The task >> Pull out every line from the listing that has the word "string".

(Information shown begins)

(* ===== verification/Ingress.v ===== *)
(** The ingress of the star server around one proxied connection
    (internal/star/starserver/proxy_server.go): its construction, its listener,
    the embedded dialers of its outbound chains, what happens to a connection
    before it is proxied ([Proxy]), and the chain gateway, which carries a
    connection through the tunnel of one of those dialers. *)
From S2P Require Import Prelude Message TextCodec Window StreamTable CtrlHub Handshake Config Register Proxy.
From S2P Require Import Adapter CtrlClient Bridge BridgeEnd Dialer.
From S2P Require Import Transport Codec.
From Stdlib Require Import ZArith Lia.

(** * The server *)

Definition ms : Z := 10 ^ 6.

(** A codec as the server uses it: its name, and [Accept], which makes a message
    connection ([M]) of a connection ([C]) or fails. *)
Record codec (C M : Type) := mkCodec { cd_Name : string; cd_Accept : C → result string M }.
Arguments mkCodec {C M}.
Arguments cd_Name {C M}.
Arguments cd_Accept {C M}.

(** The connect table and the hub are shared: they are arguments. The running
    dialers live on a heap of the process; [ps_chainDialers] points into it. [L]
    is the type of listeners. *)
Record ProxyServer (C M L : Type) := mkProxyServer {
  ps_Name : string;
  ps_Net : string;
  ps_Addr : string;
  ps_ReadTimeout : Z;
  ps_WriteTimeout : Z;
  ps_proxyName : string;
  ps_inCodec : codec C M;
  ps_settings : Settings;
  ps_rr : Z;
  ps_chainRoutes : list ChainRoute;
  ps_chainSpecs : gmap string DialerSpec;
  ps_chainDialers : gmap string nat;
  ps_chainRR : Z;
  ps_injected : option L;
}.
Arguments mkProxyServer {C M L}.
Arguments ps_Name {C M L}.
Arguments ps_Net {C M L}.
Arguments ps_Addr {C M L}.
Arguments ps_ReadTimeout {C M L}.
Arguments ps_WriteTimeout {C M L}.
Arguments ps_proxyName {C M L}.
Arguments ps_inCodec {C M L}.
Arguments ps_settings {C M L}.
Arguments ps_rr {C M L}.
Arguments ps_chainRoutes {C M L}.
Arguments ps_chainSpecs {C M L}.
Arguments ps_chainDialers {C M L}.
Arguments ps_chainRR {C M L}.
Arguments ps_injected {C M L}.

(Information shown ends)

Answer box >>
Record codec (C M : Type) := mkCodec { cd_Name : string; cd_Accept : C → result string M }.
  ps_Name : string;
  ps_Net : string;
  ps_Addr : string;
  ps_proxyName : string;
  ps_chainSpecs : gmap string DialerSpec;
  ps_chainDialers : gmap string nat;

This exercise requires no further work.